Randomised Badger Culling Trial: How big was the perturbation effect?
- Published
- Accepted
- Subject Areas
- Epidemiology, Infectious Diseases, Statistics
- Keywords
- bovine tuberculosis, rbct, badger culling
- Copyright
- © 2016 Hendy
- Licence
- This is an open access article distributed under the terms of the Creative Commons Attribution License, which permits unrestricted use, distribution, reproduction and adaptation in any medium and for any purpose provided that it is properly attributed. For attribution, the original author(s), title, publication source (PeerJ Preprints) and either DOI or URL of the article must be cited.
- Cite this article
- 2016. Randomised Badger Culling Trial: How big was the perturbation effect? PeerJ Preprints 4:e2376v2 https://doi.org/10.7287/peerj.preprints.2376v2
Abstract
In a report issued to the UK government in 2007 on the Randomised Badger Culling Trial (RBCT), it was stated that the incidence of bovine tuberculosis (TB) in cattle increased in areas surrounding where badgers were removed. It is known that badger culling perturbs badgers and this leads to increased TB transmission in and around these treated areas. The increase in TB in the surrounding areas was attributed to this process.

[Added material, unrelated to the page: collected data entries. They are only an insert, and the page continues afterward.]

(* ===== verification/HubSafety.v ===== *)
(** * The hub while its connections come, speak and end together

    The handlers of all connections run at once, one registry or peer call at a
    time in any order.  In every state they reach, queues hold vetted messages,
    and an open connection is the registered one, or its handler has yet to
    register it, or a handler is bound to close it. *)

From S2P Require Import Prelude Threads GoStd GoTime Json Protocol Envelope Payloads Hub Router.
#[local] Open Scope string_scope.

(** ** The invariant of the hub *)

(** A message the router passes on from a connection of the given role. *)
Definition from_role (role : string) (m : Message) : Prop :=
  m_Sender m = CanonicalSender role ∧ AllowedFrom role (m_Type m) = true ∧ well_formed m.

Record hub_ok (h : HubState) : Prop := {
  ok_roles : ∀ id p, hub_peers h !! id = Some p → peer_role p = RoleApp ∨ peer_role p = RoleAgent;
  ok_current : ∀ role id, current role (hub_registry h) = Some id →
    ∃ p, hub_peers h !! id = Some p ∧ peer_role p = role;
  (* what a peer is sent: relay messages, and vetted messages of the other role *)
  ok_queue : ∀ id p m, hub_peers h !! id = Some p → m ∈ peer_queue p →
    from_relay m ∨ from_role (other_role (peer_role p)) m;
  ok_cached : ∀ m, m ∈ AgentState (hub_registry h) → from_role RoleAgent m;
  ok_bounded : queues_bounded h;
}.

(** Peers come, keep their role, and once closed stay closed. *)
Record grows (h h' : HubState) : Prop := {
  gr_peers : ∀ id p, hub_peers h !! id = Some p →
    ∃ p', hub_peers h' !! id = Some p' ∧ peer_role p' = peer_role p ∧ (peer_closed p = true → peer_closed p' = true);
  gr_capacity : hub_capacity h' = hub_capacity h;
}.
#[export] Instance grows_preorder : PreOrder grows.
Proof.
  split; [by intros h; split; eauto|]. intros h1 h2 h3 [A1 A2] [B1 B2]. split; [|congruence].
  intros id p Hp. destruct (A1 id p Hp) as (q&Hq&?&?). destruct (B1 id q Hq) as (r&Hr&?&?).
  exists r. split_and!; [done|congruence|auto].
Qed.
(** And none come. *)
Definition steady (h h' : HubState) : Prop :=
  grows h h' ∧ ∀ id p', hub_peers h' !! id = Some p' → ∃ p, hub_peers h !! id = Some p.

Lemma kept_steady h h' : peers_kept h h' → steady h h'.
Proof.
  intros [Kr Kc Kro Kcl]. split; [split; [|done]|].
  - intros id p Hp. specialize (Kro id). rewrite Hp in Kro. destruct (hub_peers h' !! id) as [p'|] eqn:Hp'; simplify_eq/=.
    exists p'. split_and!; [done|congruence|]. intros Hc. destruct (Kcl id p Hp Hc) as (q&Hq&?). by simplify_eq.
  - intros id p' Hp'. specialize (Kro id). rewrite Hp' in Kro. destruct (hub_peers h !! id); [eauto|done].
Qed.

Definition has_role (id : Z) (role : string) (h : HubState) : Prop := ∃ p, hub_peers h !! id = Some p ∧ peer_role p = role.
Definition is_closed (id : Z) (h : HubState) : Prop := ∀ p, hub_peers h !! id = Some p → peer_closed p = true.
Definition closed (id : Z) (h : HubState) : Prop := ∃ p, hub_peers h !! id = Some p ∧ peer_closed p = true.

Lemma has_role_grows id role h h' : grows h h' → has_role id role h → has_role id role h'.
Proof. intros [Hg _] (p&Hp&<-). destruct (Hg id p Hp) as (q&?&?&_). by exists q. Qed.
Lemma closed_grows id h h' : grows h h' → closed id h → closed id h'.
Proof. intros [Hg _] (p&Hp&Hc). destruct (Hg id p Hp) as (q&?&_&?). exists q. auto. Qed.
Lemma closed_is id h : closed id h → is_closed id h.
Proof. intros (p&Hp&Hc) q Hq. by simplify_eq. Qed.
Lemma is_closed_steady id h h' : steady h h' → is_closed id h → is_closed id h'.
Proof.
  intros [[Hg _] Hn] Hc p' Hp'. destruct (Hn id p' Hp') as [p Hp]. destruct (Hg id p Hp) as (q&Hq&_&Hcl).
  simplify_eq. by apply Hcl, Hc.
Qed.

(** *** Operations that keep it *)

Lemma relay_sends_ok h h' : relay_sends h h' → hub_ok h → hub_ok h'.
Proof.
  intros [[Kr Kc Kro Kcl] Q Hb] [Iroles Icur Iqueue Icache Ibound].
  split; [| | |by rewrite Kr|auto].
  - intros id p' Hp'. destruct (Q id p' Hp') as (p&ms&Hp&_&_).
    specialize (Kro id). rewrite Hp, Hp' in Kro. simplify_eq/=. rewrite Kro. eauto.
  - intros role id. rewrite Kr. intros Hcur. destruct (Icur role id Hcur) as (p&Hp&Hr).
    specialize (Kro id). rewrite Hp in Kro. destruct (hub_peers h' !! id) as [p'|] eqn:Hp'; simplify_eq/=.
    eexists. split; [done|congruence].
  - intros id p' m Hp' Hm. destruct (Q id p' Hp') as (p&ms&Hp&Hq&Hms).
    specialize (Kro id). rewrite Hp, Hp' in Kro. simplify_eq/=. rewrite Kro.
    rewrite Hq in Hm. apply elem_of_app in Hm as [Hm|Hm]; [eauto|].
    left. by eapply Forall_forall in Hms.
Qed.

(** Passing on a vetted message of the other role. *)
Lemma Send_ok id role m h :
  hub_ok h → has_role id role h → from_role (other_role role) m → hub_ok (Send id m h).2.
Proof.
  intros Hok (p&Hp&<-) Hm. pose proof (Send_bounded id m h (ok_bounded h Hok)) as Hb.
  destruct Hok as [Iroles Icur Iqueue Icache Ibound].
  destruct (Send id m h) as [r h'] eqn:E. simpl in *.
  apply Send_cases in E as (_&[(_&q&Hq&_&Hps&Hr&Hc)|(_&Hps&Hr&Hc)]).
  - simplify_eq. split; [| | |by rewrite Hr|done]; rewrite ?Hps, ?Hr.
    + intros i x Hx. apply lookup_insert_Some in Hx as [[-> <-]|[_ Hx]]; eauto. by apply (Iroles i p).
    + intros role i Hcur. destruct (Icur role i Hcur) as (x&Hx&Hrole).
      destruct (decide (i = id)) as [->|].
      * rewrite lookup_insert_eq. eexists. split; [done|]. simpl. congruence.
      * rewrite lookup_insert_ne by done. eauto.
    + intros i x m' Hx Hm'. apply lookup_insert_Some in Hx as [[-> <-]|[_ Hx]]; [|eauto].
      simpl in Hm'. apply elem_of_app in Hm' as [Hm'| ->%list_elem_of_singleton]; simpl.
      * by apply (Iqueue i p).
      * by right.
  - by split; rewrite ?Hps, ?Hr.
Qed.

(** A registry that names no other connections and has vetted cached messages. *)
Lemma set_registry_ok r h :
  hub_ok h → (∀ role id, current role r = Some id → current role (hub_registry h) = Some id ∨ has_role id role h) →
  (∀ m, m ∈ AgentState r → from_role RoleAgent m) → hub_ok (set_registry r h).
Proof.
  intros [Iroles Icur Iqueue Icache Ibound] Hc Hst. split; simpl; try done.
  intros o i Hi. destruct (Hc o i Hi) as [?|?]; [by apply Icur|done].
Qed.

Lemma Remember_ok role m h :
  hub_ok h → (role = RoleAgent → from_role RoleAgent m) →
  let r := if String.eqb role RoleAgent then RememberAgentState m (hub_registry h) else RememberAppState m (hub_registry h) in
  hub_ok (set_registry r h) ∧ ∀ o, current o r = current o (hub_registry h).
Proof.
  intros Hok Hm r. set (r0 := hub_registry h) in *.
  assert (reg_app r = reg_app r0 ∧ reg_agent r = reg_agent r0) as [Ha Hg].
  { unfold r. destruct (String.eqb role RoleAgent); [apply RememberAgentState_regs|apply RememberAppState_regs]. }
  assert (∀ o, current o r = current o r0) as Hc by (intros o; unfold current; by rewrite Ha, Hg).
  split; [|done]. apply set_registry_ok; [done|intros o i; rewrite Hc; auto|].
  pose proof (ok_cached h Hok) as Hcached. fold r0 in Hcached. intros x Hx. unfold r in Hx.
  destruct (String.eqb_spec role RoleAgent) as [->|_].
  - specialize (Hm eq_refl). unfold RememberAgentState, AgentState in *.
    repeat case_match; simpl in *; rewrite ?elem_of_app in *; set_solver.
  - apply Hcached. unfold RememberAppState, AgentState in *. repeat case_match; simplify_eq/=; done.
Qed.

Lemma write_message_ok zone size max ok id h :
  hub_ok h → hub_ok (write_message zone size max ok id h).2 ∧ steady h (write_message zone size max ok id h).2
    ∧ hub_registry (write_message zone size max ok id h).2 = hub_registry h.
Proof.
  intros Hok. assert (steady h h) as Hrefl by (split; [reflexivity|eauto]). unfold write_message.
  destruct (hub_peers h !! id) as [[role [|m queue] closed]|] eqn:Hp; [done| |done].
  set (h1 := set_peers _ h).
  assert (steady h h1) as Hst.
  { split; [split; [|done]|].
    - intros i p Hi. simpl. destruct (decide (i = id)) as [->|].
      + rewrite lookup_insert_eq. simplify_eq. by eexists.
      + rewrite lookup_insert_ne by done. by exists p.
    - intros i p Hi. simpl in Hi. apply lookup_insert_Some in Hi as [[-> <-]|[_ Hi]]; eauto. }
  assert (hub_ok h1) as Hok1.
  { destruct Hok as [Iroles Icur Iqueue Icache Ibound]. unfold h1. split; simpl; try done.
    - intros i p Hi. apply lookup_insert_Some in Hi as [[-> <-]|[_ Hi]]; [|eauto]. by apply (Iroles i _ Hp).
    - intros o i Hc. destruct (Icur o i Hc) as (q&Hq&Hr). destruct (decide (i = id)) as [->|].
      + rewrite lookup_insert_eq. eexists. split; [done|]. by simplify_eq.
      + rewrite lookup_insert_ne by done. eauto.
    - intros i p x Hi Hx. apply lookup_insert_Some in Hi as [[-> <-]|[_ Hi]]; [|eauto].
      apply (Iqueue i _ x Hp). by right.
    - intros i p Hi. simpl in Hi |- *. apply lookup_insert_Some in Hi as [[-> <-]|[_ Hi]]; [|by apply (Ibound i p)].
      specialize (Ibound i _ Hp). simpl in *. lia. }
  destruct (json_Message (zone m) m) as [data|]; [|done].
  destruct (max <? size data)%Z; [done|]. destruct ok; [done|]. split_and!; [|split|done].
  - by eapply relay_sends_ok; [apply Close_sends|].
  - etrans; [apply Hst|apply kept_steady, Close_kept].
  - intros i p' Hp'. destruct (kept_steady _ _ (Close_kept id h1)) as [_ Hn]. destruct (Hn i p' Hp') as [p1 Hp1].
    by apply Hst in Hp1.
Qed.

Definition valid_role (role : string) : Prop := role = RoleApp ∨ role = RoleAgent.

Lemma current_Replace id role r :
  valid_role role → (Replace id role r).1 = current role r ∧ current role (Replace id role r).2 = Some id
    ∧ (∀ o, o ≠ role → current o (Replace id role r).2 = current o r)
    ∧ (∀ m, m ∈ AgentState (Replace id role r).2 → m ∈ AgentState r).
Proof.
  intros [->| ->]; unfold Replace; simpl; split_and!; try done.
  - intros o Ho. unfold current. destruct (String.eqb_spec o RoleAgent); [done|]. by destruct (String.eqb_spec o RoleApp).
  - intros o Ho. unfold current. by destruct (String.eqb_spec o RoleAgent).
  - intros m Hm. unfold AgentState in Hm. simpl in Hm. by apply elem_of_nil in Hm.
Qed.

Lemma current_Remove id role r :
  (∀ o i, current o (Remove id role r).2 = Some i → current o r = Some i)
  ∧ (∀ o i, current o r = Some i → i ≠ id → current o (Remove id role r).2 = Some i)
  ∧ (∀ m, m ∈ AgentState (Remove id role r).2 → m ∈ AgentState r).
Proof.
  unfold Remove. destruct (String.eqb role RoleApp); [|destruct (String.eqb role RoleAgent)].
  1,2: case_bool_decide; [|done]; split_and!; unfold current; simpl.
  - intros o i. by repeat case_match.
  - intros o i. repeat case_match; congruence.
  - done.
  - intros o i. by repeat case_match.
  - intros o i. repeat case_match; congruence.
  - intros m Hm. by apply elem_of_nil in Hm.
  - done.
Qed.

(** ** Handlers *)

Section Programs.
Context {O : Type}.
Notation P := (Prog (RState O)).

(** [safe Q p h]: from [h] on, with any steps of others between, every atom of
    [p] keeps the invariant and all peers, and takes a connection out of the
    registry only if it is closed or what remains of [p] is bound to close it;
    and [p] ends with a result and a state in [Q]. *)
Fixpoint safe {A} (Q : A → HubState → Prop) (p : P A) (h : HubState) : Prop :=
  match p with
  | Finished a => Q a h
  | Atom m k => ∀ s, grows h s.1 → hub_ok s.1 →
      let r := m s in
      hub_ok r.2.1 ∧ steady s.1 r.2.1
      ∧ (∀ role id, current role (hub_registry s.1) = Some id →
           current role (hub_registry r.2.1) = Some id ∨ is_closed id r.2.1
           ∨ bound (λ s, is_closed id s.1) (k r.1))
      ∧ safe Q (k r.1) r.2.1
  end.

Lemma safe_bind {A B} (Q : B → HubState → Prop) (p : P A) (K : A → P B) h :
  safe (λ a h, safe Q (K a) h) p h → safe Q (let! a := p in K a) h.
Proof.
  cbn [bind prog_monad]. revert h. induction p as [a|C m k IH]; intros h; [done|].
  cbn [safe pbind]. intros H s Hg Hok. destruct (H s Hg Hok) as (H1&H2&H3&H4). split_and!; [done..| |by apply IH].
  intros role id Hc. destruct (H3 role id Hc) as [?|[?|?]]; auto. right. right. by apply (bound_bind _ (k (m s).1) K).
Qed.
Lemma safe_ret {A} (Q : A → HubState → Prop) (a : A) h : Q a h → safe Q (ret a) h.
Proof. done. Qed.

(** One atom that leaves the registered connections alone. *)
Lemma safe_atomic {A} (Q : A → HubState → Prop) (m : RSt O A) h :
  (∀ s, grows h s.1 → hub_ok s.1 → let r := m s in
     hub_ok r.2.1 ∧ steady s.1 r.2.1 ∧ (∀ role, current role (hub_registry r.2.1) = current role (hub_registry s.1))
     ∧ Q r.1 r.2.1) →
  safe Q (atomic m) h.
Proof.
  intros H s Hg Hok. destruct (H s Hg Hok) as (?&?&Hc&?). split_and!; [done..| |done]. intros role id. rewrite Hc. auto.
Qed.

In this study of the RBCT analysis it was found that large TB increases in areas surrounding proactively treated areas depended heavily on adjustments made for pre-cull history. This work looks at the basis for applying these adjustments. Since it is not possible to remove statistical error in the data, which confidence intervals suggest may have been large, it is argued that it was unsafe to apply these adjustments. As such it is argued that TB increases due to perturbation in the report presented to the UK government in 2007 may have been over-estimated.
Author Comment
The title has been changed to a shorter, more pertinent title.
The Results section has been extended to include another graph of calculated cull benefits.